Cognizant partners with Presidents Cup and Founders Cup, doubles purse of marquee LPGA event

Cognizant’s head-turning debut in golf sponsorship includes partnerships with both the PGA Tour and LPGA.

Cognizant’s head-turning debut in golf sponsorship includes partnerships with both the PGA Tour and LPGA. The Fortune 500 professional services company has signed on as a Global Partner for the Presidents Cup through 2026 and as the new title sponsor of the LPGA Founders Cup.

The Founders Cup, an event that started out with a mock purse in which all money earned went to charity, will now have a $3 million purse, which doubles the previous amount. The Cognizant Founders Cup will have the largest purse on the LPGA outside of the majors and CME Group Tour Championship.

Cognizant joins Rolex and Citi as Global Partners for the Presidents Cup, which will be held at Quail Hollow Club Sept. 19-25, 2022, in Charlotte, North Carolina.

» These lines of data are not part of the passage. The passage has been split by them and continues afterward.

(** X15: a plugin that passes its load condition, is not named
    [__proto__] and whose members [addMixin] takes is loaded whole:
    [addPlugin] returns, the plugin is the own property of [plugins] at
    its name (the default name when it has none), the own properties at
    the other names and the prototype are as before, and every member is
    registered under the key of its type. *)
Theorem addPlugin_loads (w : World) (plugin : MixinPlugin.t) :
  loadResult behaviour w plugin = Fulfils true ->
  pluginName plugin ≠ "__proto__" ->
  (forall x, x ∈ MixinPlugin.mixinsOf plugin -> takes w x = true) ->
  exists w',
    addPlugin behaviour plugin w = Returned tt w'
    /\ valueOf (pluginName plugin) (PluginList.own (plugins (self w'))) = Some plugin
    /\ (forall k, k ≠ pluginName plugin ->
                  valueOf k (PluginList.own (plugins (self w')))
                  = valueOf k (PluginList.own (plugins (self w))))
    /\ PluginList.prototype (plugins (self w')) = PluginList.prototype (plugins (self w))
    /\ (forall x, x ∈ MixinPlugin.mixinsOf plugin ->
                  exists ty, Mixin.type (objects w x) = Some ty
                             /\ x ∈ registeredUnder (self w') (toPropertyKey ty)).
Proof.
  intros Hload Hname Htakes.
  exists (addMixins (MixinPlugin.mixinsOf plugin) (entered plugin w)).
  assert (Hplugins : plugins (self (addMixins (MixinPlugin.mixinsOf plugin) (entered plugin w)))
                     = PluginList.mk
                         (PropertyMap.put (pluginName plugin) plugin
                                          (PluginList.own (plugins (self w))))
                         (PluginList.prototype (plugins (self w)))).
  { destruct (addMixins_plugins (MixinPlugin.mixinsOf plugin) (entered plugin w))
      as [-> _].
    cbn [entered self plugins]. unfold PluginList.set.
    fold (pluginName plugin). by rewrite bool_decide_eq_false_2. }
  split; [|split; [|split; [|split]]].
  - rewrite addPlugin_loaded by done. by apply forEach_addMixin_returns.
  - rewrite Hplugins. apply valueOf_put_eq.
  - intros k Hk. rewrite Hplugins. by apply valueOf_put_ne.
  - by rewrite Hplugins.
  - intros x Hx. specialize (Htakes x Hx). unfold takes in Htakes.
    destruct (Mixin.type (objects w x)) as [ty|] eqn:Hty; [|done].
    exists ty. split; [done|]. by apply addMixins_registers.
Qed.
(** * Comcopilot: the audio-feature analysis pipeline

    A shallow embedding of [analysis_utils.py] and of [comcopilotapp.py],
    and the properties of the specification established over that
    embedding.

    Conventions of the embedding.

    - A Python [float] and a numpy [float64] are IEEE 754 binary64 numbers,
      the primitive floating-point numbers of Rocq: [+], [-], [*] and [/]
      round to nearest, ties to even, and the comparisons are those of
      IEEE 754, all false on NaN.  The few Python integers of the code
      (thresholds, the criteria that count [0] or [1], the number of
      criteria) are the binary64 numbers of the same value, with which
      Python computes the same results.
    - A [str] is the list of its code points.  The labels of the report,
      which the code writes as literals, are strings.
    - The sentinel [None] is [None] of [option]; an exception that escapes
      a function is [Raise e] in the monad [result] (pure code) or [io]
      (code that touches the file system).
    - What the libraries compute (the pitch tracker, the noise reduction,
      the Praat script, [np.mean], [np.std], Python's [float], whether an
      array can be allocated) is a method of the class [External]; the
      duration and the intensity contour of a sound, and the windows Praat
      can extract from it, are fields of the record [Sound].  Everything
      the repository's own code does with those values is written out.
    - The file system is the state of the monad [io]: whether
      [script_content.praat] exists, and the temporary files that exist. *)

From Stdlib Require Import ZArith Ascii Sorted Lia.
From Stdlib Require Import Floats.
From stdpp Require Import base option list strings gmap.

Set Warnings "-inexact-float".

Local Open Scope string_scope.
Local Open Scope list_scope.
Local Open Scope float_scope.

(** ** Binary64 numbers *)

Module Binary64.

Definition number : Set := PrimFloat.float.

(** The number of value [z], for [0 <= z < 2^53]. *)
Definition of_Z (z : Z) : number := PrimFloat.of_uint63 (Uint63.of_Z z).

Definition of_nat (n : nat) : number := of_Z (Z.of_nat n).

(** The largest integer at most [x], and the least integer at least [x];
    [None] when [x] is infinite or NaN. *)
Definition floor (x : number) : option Z :=
  match Prim2SF x with
  | S754_zero _ => Some 0%Z
  | S754_finite s m e => Some (Z.shiftl (if s then Z.neg m else Z.pos m) e)
  | _ => None
  end.

Definition ceil (x : number) : option Z := Z.opp <$> floor (- x).

End Binary64.

(** ** Python values, exceptions and built-ins *)

Module Py.
Import Binary64.

Inductive exn : Type :=
| TypeError
| ValueError
| IndexError
| ZeroDivisionError
| MemoryError
| FileNotFoundError
| LibraryError.

Inductive result (A : Type) : Type :=
| Ok (a : A)
| Raise (e : exn).
Arguments Ok {A} a.
Arguments Raise {A} e.

#[export] Instance result_ret : MRet result := @Ok.

#[export] Instance result_bind : MBind result := fun A B k m =>
  match m with
  | Ok a => k a
  | Raise e => Raise e
  end.

(** [try: body / except Exception: return handler] around a whole body. *)
Definition try_except {A} (body : result A) (handler : A) : A :=
  match body with
  | Ok a => a
  | Raise _ => handler
  end.

(** [sum(xs)]: the accumulator starts at [0] and the terms are added from
    left to right.  That is how numpy's numbers, those of the pipeline, are
    added; from version 3.12 on CPython adds plain Python floats with a
    compensation term, which changes nothing where the additions are exact,
    as in every sum evaluated in this file, and no property below depends
    on the value of an inexact sum. *)
Definition sum (xs : list number) : number := fold_left PrimFloat.add xs 0.

(** [max(xs, default=d)]: the first element that none of the later ones
    exceeds, [d] when there is none. *)
Definition max_default (xs : list number) (d : number) : number :=
  match xs with
  | [] => d
  | x :: xs' => fold_left (fun m y => if m <? y then y else m) xs' x
  end.

(** [x * k] and [x >= k] where [x] may be [None]. *)
Definition mul (x : option number) (k : number) : result number :=
  match x with
  | Some v => Ok (v * k)
  | None => Raise TypeError
  end.
(** * discord-git-bot: a shallow embedding of [bot.js] and its properties

    The bot polls the public GitHub event feed of one account and reposts
    new events as embeds into a Discord channel.  This development embeds
    the polling cycle ([pollGitHub]), the rate-limited fetcher
    ([fetchGitHub], [fetchEvents], [fetchCommits]), the renderer
    ([postEvent]) and the string helpers ([truncate], [capitalize]) and
    proves the properties of the specification against them.

    Conventions of the embedding:
    - a JavaScript string is a [string]; one character stands for one
      UTF-16 code unit, so [String.length] is [str.length];
    - a JavaScript number that the code computes with is a [Z]; the value
      [NaN], which [parseInt] can produce, is explicit in [jsnum], and what
      [parseInt] and a product return is rounded to a double;
    - an absent property ([undefined] or [null]) is [None];
    - module-level variables ([lastEventId], [rateLimitReset]) and the state
      file are fields of [state]; the network, the clock, the Discord
      channel, the file system and the setters of the embed library are
      an [env] of oracles;
    - everything a cycle does to the outside (requests, messages, sleeps,
      log lines, file writes) is emitted, in order, as a list of [action]. *)

From Stdlib Require Import ZArith List String Ascii Bool Lia DecimalString.
Import ListNotations.
Local Open Scope string_scope.
Local Open Scope Z_scope.

Set Implicit Arguments.

(* ================================================================== *)
(** ** JavaScript primitives used by the bot *)

Module JS.

(** [s.length] *)
Definition length (s : string) : Z := Z.of_nat (String.length s).

(** The first [n] code units of [s] (all of [s] when it is shorter). *)
Fixpoint take (n : nat) (s : string) : string :=
  match n, s with
  | O, _ => EmptyString
  | S _, EmptyString => EmptyString
  | S n', String c s' => String c (take n' s')
  end.

(** [s] without its first [n] code units. *)
Fixpoint drop (n : nat) (s : string) : string :=
  match n, s with
  | O, _ => s
  | S _, EmptyString => EmptyString
  | S n', String _ s' => drop n' s'
  end.

(** [s.substring(a, b)]: both indices are clamped to [0 .. s.length] and
    swapped when [a > b]. *)
Definition substring (s : string) (a b : Z) : string :=
  let clamp i := Z.max 0 (Z.min i (length s)) in
  let lo := Z.min (clamp a) (clamp b) in
  let hi := Z.max (clamp a) (clamp b) in
  take (Z.to_nat (hi - lo)) (drop (Z.to_nat lo) s).

(** [s.slice(1)] *)
Definition slice1 (s : string) : string := drop 1 s.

More than $54.4 million has been raised for charity since the event’s inception in 1994.

There was much talk about splitting up the announcement into two releases, said Gaurav Chand, Cognizant’s Chief Marketing Officer, but that would’ve taken away from the core message around the company’s shared values.

“I think companies that can make a difference in golf period and show a huge commitment to men and women are leading the way,” LPGA commissioner Mike Whan told Golfweek. “It’s becoming more and more normal. I don’t know in three years if you’ll find that to be the interesting part of the story. In time, it will almost be a given.”

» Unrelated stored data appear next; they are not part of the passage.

(** The module as loaded: empty dictionaries, [recording_state] unbound,
    the poller not yet in its loop. *)
Definition started : station :=
  {| shared := {| discovered_devices := [];
                  device_health_data := [];
                  recording_state := None |};
     devices_to_poll := [] |}.

Inductive event : Type :=
| Published (devices : list device)
| Snapshot
| Probed (outcome : http_outcome) (now : Z)
| Toggled (device_id : string)
| Queried.

Definition with_shared (g : globals) (s : station) : station :=
  {| shared := g; devices_to_poll := devices_to_poll s |}.

(** - [Published devices]: the locked block of [scan_for_devices] after a
      scan that returned [devices];
    - [Snapshot]: [devices_to_poll = dict(discovered_devices)], taken when
      the previous [for] loop is over;
    - [Probed outcome now]: the request for the next device of the
      snapshot did [outcome] and its record is written at time [now];
    - [Toggled], [Queried]: the two routes. *)
Definition step (s : station) (e : event) : station :=
  match e with
  | Published devices =>
      with_shared
        {| discovered_devices :=
             snd (publish devices (discovered_devices (shared s)));
           device_health_data := device_health_data (shared s);
           recording_state := recording_state (shared s) |} s
  | Snapshot =>
      match devices_to_poll s with
      | [] => {| shared := shared s;
                 devices_to_poll := discovered_devices (shared s) |}
      | _ :: _ => s
      end
  | Probed outcome now =>
      match devices_to_poll s with
      | [] => s
      | (device_id, _) :: rest =>
          {| shared :=
               {| discovered_devices := discovered_devices (shared s);
                  device_health_data :=
                    poll_one outcome now device_id
                      (device_health_data (shared s));
                  recording_state := recording_state (shared s) |};
             devices_to_poll := rest |}
      end
  | Toggled device_id =>
      with_shared (snd (toggle_recording device_id (shared s))) s
  | Queried => s
  end.

Definition run (events : list event) (s : station) : station :=
  fold_left step events s.

(** A record as the poller writes it. *)
Definition polled (r : obj) : Prop :=
  exists status data t, r = health_record status data t.

(** The entry [get_devices] builds for a device without a health record. *)
Definition unknown_entry (item : pykey * device_info) : json :=
  JObj [("device_id", info_key (snd item));
        ("device_name", info_device_name (snd item));
        ("ip", JStr (info_ip (snd item)));
        ("url", JStr (info_url (snd item)));
        ("status", JStr "unknown");
        ("health", JNull);
        ("last_seen", JNum 0)].

(** Some device of the directory has a health record. *)
Definition listed_polled (g : globals) : bool :=
  existsb (fun item =>
             PyDict.mem pykey_eq_dec (fst item) (device_health_data g))
    (discovered_devices g).

(** Status and payload the poller records for what a request did. *)
Definition classify (outcome : http_outcome) : string * json :=
  match outcome with
  | Response status_code (Ok data) =>
      if status_code =? 200 then ("online", data) else ("error", JNull)
  | Response status_code (Raise _) =>
      if status_code =? 200 then ("offline", JNull) else ("error", JNull)
  | Failed _ => ("offline", JNull)
  end.

(** What holds of the station whatever the threads have done. *)
Definition invariant (s : station) : Prop :=
  recording_state (shared s) = None
  /\ NoDup (PyDict.keys (discovered_devices (shared s)))
  /\ NoDup (PyDict.keys (device_health_data (shared s)))
  /\ Forall (fun item => polled (snd item)) (device_health_data (shared s))
  /\ NoDup (PyDict.keys (devices_to_poll s)).

End Station.

(** ** scan_network.py: the local network *)

Module LocalNetwork.

(** A text is held as its UTF-8 bytes.  The blanks [str.split()] cuts at
    are, among the ASCII characters, the codes 9-13, 28-31 and 32. *)
Definition is_space (c : ascii) : bool :=
  let n := nat_of_ascii c in
  ((9 <=? n)%nat && (n <=? 13)%nat)
  || ((28 <=? n)%nat && (n <=? 32)%nat).

(** Beyond ASCII they are U+0085, U+00A0, U+1680, U+2000 to U+200A,
    U+2028, U+2029, U+202F, U+205F and U+3000.  [blank_width s] is the
    number of bytes of the blank that [s] starts with, 0 when it starts
    with none. *)
Definition blank_width (s : string) : nat :=
  match s with
  | EmptyString => 0
  | String c rest =>
      let n := nat_of_ascii c in
      if is_space c then 1
      else if (n =? 194)%nat then
        match rest with
        | String c2 _ =>
            let n2 := nat_of_ascii c2 in
            if (n2 =? 133)%nat || (n2 =? 160)%nat then 2 else 0
        | EmptyString => 0
        end
      else if (n =? 225)%nat || (n =? 226)%nat || (n =? 227)%nat then
        match rest with
        | String c2 (String c3 _) =>
            let n2 := nat_of_ascii c2 in
            let n3 := nat_of_ascii c3 in
            if (n =? 225)%nat then
              (if (n2 =? 154)%nat && (n3 =? 128)%nat then 3 else 0)
            else if (n =? 226)%nat then
              (if (n2 =? 128)%nat
                  && (((128 <=? n3)%nat && (n3 <=? 138)%nat)
                      || (n3 =? 168)%nat || (n3 =? 169)%nat
                      || (n3 =? 175)%nat)
               then 3
               else if (n2 =? 129)%nat && (n3 =? 159)%nat then 3 else 0)
            else
              (if (n2 =? 128)%nat && (n3 =? 128)%nat then 3 else 0)
        | _ => 0
        end
      else 0
  end%nat.

Definition is_empty (s : string) : bool :=
  match s with EmptyString => true | String _ _ => false end.

(** [s.split()]: the maximal runs of non-blank characters; [word] is the
    run being read, [skip] the bytes still to pass of a blank that takes
    more than one. *)
Fixpoint tokens (s : string) (word : string) (skip : nat) : list string :=
  match s with
  | EmptyString => if is_empty word then [] else [word]
  | String c rest =>
      match skip with
      | S more => tokens rest word more
      | O =>
          match blank_width s with
          | O => tokens rest (word ++ String c EmptyString) O
          | S more =>
              if is_empty word then tokens rest EmptyString more
              else word :: tokens rest EmptyString more
          end
      end
  end.

Definition split_blank (s : string) : list string :=
  tokens s EmptyString O.

(** An ASCII character that is not a blank. *)
Definition plain (c : ascii) : bool :=
  negb (is_space c) && (nat_of_ascii c <? 128)%nat.

(** [s.split(sep)] for a separator of one character: never empty. *)
Fixpoint fields (sep : ascii) (s : string) (field : string) : list string :=
  match s with
  | EmptyString => [field]
  | String c rest =>
      if Ascii.eqb c sep then field :: fields sep rest EmptyString
      else fields sep rest (field ++ String c EmptyString)
  end.

Definition split_on (sep : ascii) (s : string) : list string :=
  fields sep s EmptyString.

(** [sep.join(parts)] *)
Fixpoint join (sep : string) (parts : list string) : string :=
  match parts with
  | [] => EmptyString
  | [p] => p
  | p :: rest => p ++ sep ++ join sep rest
  end.

(** [needle in s] on strings. *)
Definition contains (needle s : string) : bool :=
  match index 0 needle s with Some _ => true | None => false end.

The late Marilynn Smith poses near her poster on the Founders Walk during the first round of the RR Donnelley Founders Cup.

Cognizant has signed a multi-year agreement with the LPGA. The 2021 edition will be played Oct. 7-10, away from its traditional spring date, and will move east from Phoenix to Mountain Ridge Country Club in West Caldwell, New Jersey, a Donald Ross-designed course that credits one-third of its rounds to female golfers.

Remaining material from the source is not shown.